Part I of this article will detail how to streamline your data analytics with AWS Athena using Terraform Infrastructure as Code.
Requirements
- AWS account
- Terraform
Walkthrough
Configure AWS credentials with aws configure
.
At the root of our project, create a file named provider.tf
which we will specify the aws provider. Also we are going to read dynamically our columns and declare a variable for each column.
#provider.tf
terraform {
required_providers {
aws = {
source = "hashicorp/aws"
version = "~> 4.59.0"
}
}
}
Next, let's define an S3 bucket in a file named s3.tf
which we will use as a source of data.
#s3.tf
resource "aws_s3_bucket" "log_bucket" {
bucket = "my-tf-log-bucket-source-athena"
}
Now we will define a file named athena.tf
, in this file we are going to create an athena workgroup,db, table, and our query.

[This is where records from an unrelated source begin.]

Definition all_solid (cs : list (Specification V)) : bool :=
  negb (List.length cs =? 0)%nat && forallb solid cs.

Lemma all_solid_app a b : all_solid a = true -> all_solid b = true -> all_solid (a ++ b) = true.
Proof.
  unfold all_solid. rewrite !andb_true_iff, length_app, forallb_app, andb_true_iff.
  intros [A1 A2] [B1 B2]. split_and!; [|done|done].
  by destruct a.
Qed.

Lemma all_solid_one s : solid s = true -> all_solid [s] = true.
Proof. intros S. unfold all_solid. simpl. by rewrite S. Qed.

Lemma solid_and a b : solid a = true -> solid b = true -> solid (spec_and a b) = true.
Proof.
  intros A B. pose proof (all_solid_one a A) as A1. pose proof (all_solid_one b B) as B1.
  assert (forall x y, all_solid x = true -> all_solid y = true -> solid (And (x ++ y)) = true) as App
    by exact all_solid_app.
  destruct a as [|p|ca|ca|ia], b as [|q|cb|cb|ib]; try done; simpl spec_and;
    first [by apply (App [_] [_])|by apply (App _ [_])|by apply (App [_] _)|by apply App].
Qed.

Lemma solid_or a b : solid a = true -> solid b = true -> solid (spec_or a b) = true.
Proof.
  intros A B. pose proof (all_solid_one a A) as A1. pose proof (all_solid_one b B) as B1.
  assert (forall x y, all_solid x = true -> all_solid y = true -> solid (Or (x ++ y)) = true) as App
    by exact all_solid_app.
  destruct a as [|p|ca|ca|ia], b as [|q|cb|cb|ib]; try done; simpl spec_or;
    first [by apply (App [_] [_])|by apply (App _ [_])|by apply (App [_] _)|by apply App].
Qed.

Lemma built_solid s : built s -> s = All \/ solid s = true.
Proof.
  induction 1 as [|p|a b _ [->|A] _ [->|B]|a b _ [->|A] _ [->|B]|a _ [->|A]]; simpl; auto.
  - right. by destruct a.
  - right. by apply solid_and.
  - right. by destruct a.
  - right. by apply solid_or.
  - right. by destruct a.
Qed.

(** * Theorems: the flat filter *)

Lemma eval_conjunction s row :
  is_conjunction s = true -> eval s row = forallb (fun p => eval_predicate p row) (collect_predicates s).
Proof.
  induction s as [|p|cs IH|cs IH|s IH] using specification_ind'; simpl; intros C; try done.
  - by rewrite andb_true_r.
  - rewrite forallb_forall in C. induction IH as [|c cs E IH IHcs]; [done|]. simpl.
    rewrite forallb_app, E by (apply C; by left). f_equal. apply IHcs. intros x I. apply C. by right.
Qed.

Lemma render_predicates_app ps qs d b :
  snd (render_predicates (ps ++ qs) d b) = snd (render_predicates qs d (snd (render_predicates ps d b))).
Proof.
  revert b. induction ps as [|p ps IH]; intros b; [done|]. simpl.
  destruct (render_predicate_sql p d b) as [s b1]. specialize (IH b1).
  destruct (render_predicates (ps ++ qs) d b1), (render_predicates ps d b1). exact IH.
Qed.

(** A conjunction binds its leaves left to right. *)
Lemma render_conjunction d s b :
  is_conjunction s = true -> snd (render d s b) = snd (render_predicates (collect_predicates s) d b).
Proof.
  revert b. induction s as [|p|cs IH|cs IH|s IH] using specification_ind'; simpl; intros b C; try done.
  - by destruct (render_predicate_sql p d b).
  - assert (snd (render_parts (render d) cs b) = snd (render_predicates (flat_map collect_predicates cs) d b)) as E.
    2:{ destruct (render_parts (render d) cs b). exact E. }
    rewrite forallb_forall in C. revert b. induction IH as [|c cs E IH IHcs]; intros b; [done|]. simpl.
    rewrite render_predicates_app. rewrite <- E by (apply C; by left).
    destruct (render d c b) as [t b1]. simpl. rewrite <- IHcs by (intros x I; apply C; by right).
    by destruct (render_parts (render d) cs b1).
Qed.

(** A specification lowers to a flat filter exactly when it is a
    conjunction, and then the filter's AND-joined predicates select the same
    rows and bind the same arguments, in the same order, in every dialect. *)
Theorem to_filter_agrees s :
  match spec_to_filter s with
  | Some f =>
      is_conjunction s = true /\ sorts f = [] /\ size f = 0 /\
      (forall row, eval s row = forallb (fun p => eval_predicate p row) (predicates f)) /\
      (forall d, snd (spec_to_sql_with s d) = snd (filter_to_sql_with f d))
  | None => is_conjunction s = false
  end.
Proof.
  unfold spec_to_filter. destruct (is_conjunction s) eqn:C; [|done]. split_and!; [done..| |].
  - intros row. by apply eval_conjunction.
  - intros d. pose proof (render_conjunction d s ([], 1%nat) C) as E.
    unfold spec_to_sql_with, filter_to_sql_with. simpl.
    destruct (render d s _) as [sql [args i]], (render_predicates _ d _) as [parts [args' i']].
    simpl in *. congruence.
Qed.

(** * Theorems: SQL *)

Section Rendering.
Context (d : SqlDialect) `{L : DialectLaws d}.

(** The children's non-empty parts, in sequence. *)
Inductive renders_parts : list str -> Binder V -> Binder V -> Prop :=
| renders_parts_nil b : renders_parts [] b b
| renders_parts_cons p ps b b1 b2 :
    renders d p b b1 -> renders_parts ps b1 b2 -> renders_parts (p :: ps) b b2.

Lemma join_renders sep ps b b' :
  aligned b -> (forall b : Binder V, aligned b -> renders d sep b b) -> renders_parts ps b b' -> renders d (join sep ps) b b'.
Proof.
  intros A Sep R. induction R as [b|p ps b b1 b2 P R IH]; [by apply renders_nil|].
  pose proof (renders_aligned _ _ _ _ P) as A1. specialize (IH A1).
  destruct R as [|p2 ps b1 b2 b3 P2 R]; [done|].
  eapply renders_app; [done|exact P|]. eapply renders_app; [done|by apply Sep|exact IH].
Qed.

Lemma join_parts_renders joiner ps b b' :
  aligned b -> joiner = lit "AND" \/ joiner = lit "OR" ->
  renders_parts ps b b' -> renders d (join_parts joiner ps) b b'.
Proof.
  intros A J R.
  assert (forall b : Binder V, aligned b -> renders d (lit " " ++ joiner ++ lit " ") b b) as Sep.
  { intros b0 A0. apply renders_literal; [done|]. destruct J as [-> | ->]; simpl; tauto. }
  pose proof (join_renders _ _ _ _ A Sep R) as Jn. unfold join_parts.
  destruct ps as [|p [|p2 ps]]; [done|done|].
  eapply renders_app; [done| |eapply renders_app; [done|exact Jn|]].
  - apply renders_literal; [done|simpl; tauto].
  - apply renders_literal; [by eapply renders_aligned|simpl; tauto].
Qed.

Lemma render_renders s b : aligned b -> renders d (fst (render d s b)) b (snd (render d s b)).
Proof.
  assert (forall cs, Forall (fun s => forall b, aligned b -> renders d (fst (render d s b)) b (snd (render d s b))) cs ->
    forall b, aligned b -> renders_parts (fst (render_parts (render d) cs b)) b (snd (render_parts (render d) cs b))) as Parts.
  { induction 1 as [|c cs E _ IH]; intros b0 A; [constructor|]. simpl. specialize (E b0 A).
    destruct (render d c b0) as [t b1]. simpl in E. specialize (IH b1 (renders_aligned _ _ _ _ E)).
    destruct (render_parts (render d) cs b1) as [ts b2]. simpl in *.
    destruct t as [|x t]; simpl; [|by econstructor]. by rewrite (renders_empty _ _ _ A E) in *. }
  revert b. induction s as [|p|cs IH|cs IH|s IH] using specification_ind'; intros b A; simpl.
  - by apply renders_nil.
  - by apply render_predicate_renders.
  - specialize (Parts cs IH b A). destruct (render_parts (render d) cs b). apply join_parts_renders; auto.
  - specialize (Parts cs IH b A). destruct (render_parts (render d) cs b). apply join_parts_renders; auto.
  - specialize (IH b A). destruct (render d s b) as [t b']. simpl in *. destruct t as [|x t]; [done|].
    eapply (renders_app d (lit "NOT ")); [done| |exact IH]. apply renders_literal; [done|simpl; tauto].
Qed.

End Rendering.

(** Placeholders and bound arguments stay in step through the whole tree,
    in every dialect that keeps the trait's promises: outside quoted
    identifiers the text holds one placeholder per bound value, numbered from
    1 in order (for a dialect that numbers them). *)
Theorem sql_placeholders_match d `{L : DialectLaws d} s :
  scan quote false (fst (spec_to_sql_with s d)) =
  map hole (seq 1 (List.length (snd (spec_to_sql_with s d)))).
Proof.
  destruct (render_renders d s ([], 1%nat) eq_refl) as [A _ [_ S]]. unfold spec_to_sql_with.
  destruct (render d s ([], 1%nat)) as [sql [args i]]. unfold aligned in A. simpl in *.
  specialize (S [] ltac:(done)). rewrite !app_nil_r in S. rewrite S, A. by rewrite Nat.sub_succ, Nat.sub_0_r.
Qed.

(** Trees that differ in their values only ([IN] lists of the same length). *)
Definition same_predicate (p q : Predicate V) : Prop :=
  field p = field q /\ op p = op q /\ (op p = In -> in_list_len (value p) = in_list_len (value q)).

Inductive same_shape : Specification V -> Specification V -> Prop :=
| shape_all : same_shape All All
| shape_pred p q : same_predicate p q -> same_shape (Pred p) (Pred q)
| shape_and cs ds : Forall2 same_shape cs ds -> same_shape (And cs) (And ds)
| shape_or cs ds : Forall2 same_shape cs ds -> same_shape (Or cs) (Or ds)
| shape_not a b : same_shape a b -> same_shape (Not a) (Not b).

(** The text of a fragment and the index after it. *)
Definition text_of {A} (r : A * Binder V) : A * nat := (fst r, snd (snd r)).

Lemma render_predicate_shape d p q b c :
  same_predicate p q -> snd b = snd c ->
  text_of (render_predicate_sql p d b) = text_of (render_predicate_sql q d c).
Proof.
  intros (F & O & L) I. unfold render_predicate_sql, compare_clause, text_of. rewrite F, <- O.
  destruct (op p); simpl; rewrite ?I; try done. by rewrite L.
Qed.

Lemma render_shape d s t b c :
  same_shape s t -> snd b = snd c -> text_of (render d s b) = text_of (render d t c).
Proof.
  assert (forall cs, Forall (fun s => forall t b c, same_shape s t -> snd b = snd c ->
            text_of (render d s b) = text_of (render d t c)) cs ->
    forall ds b c, Forall2 same_shape cs ds -> snd b = snd c ->
            text_of (render_parts (render d) cs b) = text_of (render_parts (render d) ds c)) as Parts.
  { induction 1 as [|x cs E _ IH]; intros ds b0 c0 F I; inversion F as [|? y ? ds' S Fs]; subst.
    { unfold text_of. simpl. by rewrite I. }
    specialize (E y b0 c0 S I). unfold text_of in *. simpl.
    destruct (render d x b0) as [tx bx], (render d y c0) as [ty by']. simpl in E. injection E as -> I'.
    specialize (IH ds' bx by' Fs I').
    destruct (render_parts (render d) cs bx), (render_parts (render d) ds' by'). simpl in *.
    by injection IH as -> ->. }
  revert t b c. induction s as [|p|cs IH|cs IH|s IH] using specification_ind'; intros t b c S I;
    inversion S as [|? q Sp|? ds F|? ds F|? t' St]; subst; simpl.
  - unfold text_of. simpl. by rewrite I.
  - by apply render_predicate_shape.
  - specialize (Parts cs IH ds b c F I). unfold text_of in *.
    destruct (render_parts (render d) cs b), (render_parts (render d) ds c). simpl in *.
    by injection Parts as -> ->.
  - specialize (Parts cs IH ds b c F I). unfold text_of in *.
    destruct (render_parts (render d) cs b), (render_parts (render d) ds c). simpl in *.
    by injection Parts as -> ->.
  - specialize (IH t' b c St I). unfold text_of in *.
    destruct (render d s b), (render d t' c). simpl in *. by injection IH as -> ->.
Qed.

(** No injection through values: the SQL text is a function of the tree's
    fields, operators and [IN] lengths alone; whatever the bound values are,
    the text is the same and they only travel in the argument vector. *)
Theorem values_never_in_sql d s t :
  same_shape s t -> fst (spec_to_sql_with s d) = fst (spec_to_sql_with t d).
Proof.
  intros S. pose proof (render_shape d s t ([], 1%nat) ([], 1%nat) S eq_refl) as E.
  unfold spec_to_sql_with, text_of in *.
  destruct (render d s _) as [x [? ?]], (render d t _) as [y [? ?]]. simpl in *. congruence.
Qed.

(** * Theorems: the meaning of the SQL text *)

(** Three-valued conjunction, disjunction and negation ([None] is unknown). *)
Definition sql_not (a : option bool) : option bool := negb <$> a.
Definition sql_and (a b : option bool) : option bool :=
  match a, b with
  | Some false, _ | _, Some false => Some false
  | Some true, Some true => Some true
  | _, _ => None
  end.
Definition sql_or (a b : option bool) : option bool := sql_not (sql_and (sql_not a) (sql_not b)).

(** The truth value of a condition with its bound arguments, for a given
    meaning of the leaf clauses: a parenthesised chain of one connective, a
    negated factor, or a leaf. *)
Inductive sql_truth (leaf : str -> list V -> option bool) : str -> list V -> option bool -> Prop :=
| truth_leaf clause args : sql_truth leaf clause args (leaf clause args)
| truth_and parts argss vs :
    sql_truths leaf parts argss vs ->
    sql_truth leaf (lit "(" ++ join (lit " AND ") parts ++ lit ")") (concat argss)
      (fold_right sql_and (Some true) vs)
| truth_or parts argss vs :
    sql_truths leaf parts argss vs ->
    sql_truth leaf (lit "(" ++ join (lit " OR ") parts ++ lit ")") (concat argss)
      (fold_right sql_or (Some false) vs)
| truth_not part args v :
    sql_truth leaf part args v -> sql_truth leaf (lit "NOT " ++ part) args (sql_not v)
with sql_truths (leaf : str -> list V -> option bool) : list str -> list (list V) -> list (option bool) -> Prop :=
| truths_nil : sql_truths leaf [] [] []
| truths_cons part args v parts argss vs :
    sql_truth leaf part args v -> sql_truths leaf parts argss vs ->
    sql_truths leaf (part :: parts) (args :: argss) (v :: vs).

Fixpoint leaves s : list (Predicate V) :=
  match s with
  | All => []
  | Pred p => [p]
  | And cs | Or cs => flat_map leaves cs
  | Not c => leaves c
  end.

For our aws_glue_catalog_table we are expecting the table to serealize a json object.
Note: Is important to note that our json files should have no spaces, otherwise it won't parse well other alternative could be the use of LazySimpleSerDe which could convert from byte stream
#athena.tf
resource "aws_glue_catalog_database" "myservice_athena_db" {
name = "myservice"
}
resource "aws_glue_catalog_table" "athena_table" {
name = "mytable"
database_name = aws_glue_catalog_database.myservice_athena_db.name
description = "Table containing the results stored in S3 as source"
table_type = "EXTERNAL_TABLE"
storage_descriptor {
location = "s3://${aws_s3_bucket.log_bucket.bucket}/mydata"
input_format = "org.apache.hadoop.mapred.TextInputFormat"
output_format = "org.apache.hadoop.hive.ql.io.IgnoreKeyTextOutputFormat"
ser_de_info {
name = "s3-stream"
serialization_library = "org.openx.data.jsonserde.JsonSerDe"
parameters = {
"ignore.malformed.json" = "TRUE"
"dots.in.keys" = "FALSE"
"case.insensitive" = "TRUE"
"mapping" = "TRUE"
}
}
dynamic "columns" {
for_each = var.columns
iterator = column
content {
name = column.value.name
type = column.value.type
}
}
}
}
resource "aws_athena_workgroup" "test" {
name = "example123123s"
configuration {
enforce_workgroup_configuration = true
publish_cloudwatch_metrics_enabled = true
result_configuration {
output_location = "s3://${aws_s3_bucket.log_bucket.bucket}/output/"
}
}
}
resource "aws_athena_named_query" "athena_query" {
name = "test_query"
workgroup = aws_athena_workgroup.test.id
database = aws_glue_catalog_database.myservice_athena_db.name
query = "SELECT json_extract_scalar(person, '$.name') as name, product as source FROM myservice.mytable;"
}
Our json example should look like this (but without spaces)
{
"product": "Live JSON generator",
"version": 3.1,
"releaseDate": "2014-06-25T00:00:00.000Z",
"demo": true,
"person": {
"id": 12345,
"name": "John Doe",
"phones": {
"home": "800-123-4567",
"mobile": "877-123-1234"
},
"email": [
"jd@example.com",
"jd@example.org"
],
"dateOfBirth": "1980-01-02T00:00:00.000Z",
"registered": true,
"emergencyContacts": [
{
"name": "Jane Doe",
"phone": "888-555-1212",
"relationship": "spouse"
},
{
"name": "Justin Doe",
"phone": "877-123-1212",
"relationship": "parent"
}
]
}
}
In our variables.tf we will dynamically call all the columns
#variables.tf
variable "columns" {
type = list(object({
name = string,
type = string,
}))
default = []
description = "The columns in the table, where the key is the name of the column and the value the type"
}
#terraform.tfvars
columns = [
{
name = "product"
type = "string"
},
{
name = "version"
type = "int"
},
{
name = "releaseDate"
type = "string"
},
{
name = "demo"
type = "boolean"
} ,
{
name = "person"
type = "string"
}
]
After finishing our files let's use terraform to create our resources.
terraform init
terraform plan
terraform apply
Update our data.json file through s3 commands or directly in the interface
aws s3 cp data.json s3://<<your_bucket_name>>/mydata/
Now in Athena service in our AWS account we can see our db, table and saved query, running our query should return a value like this.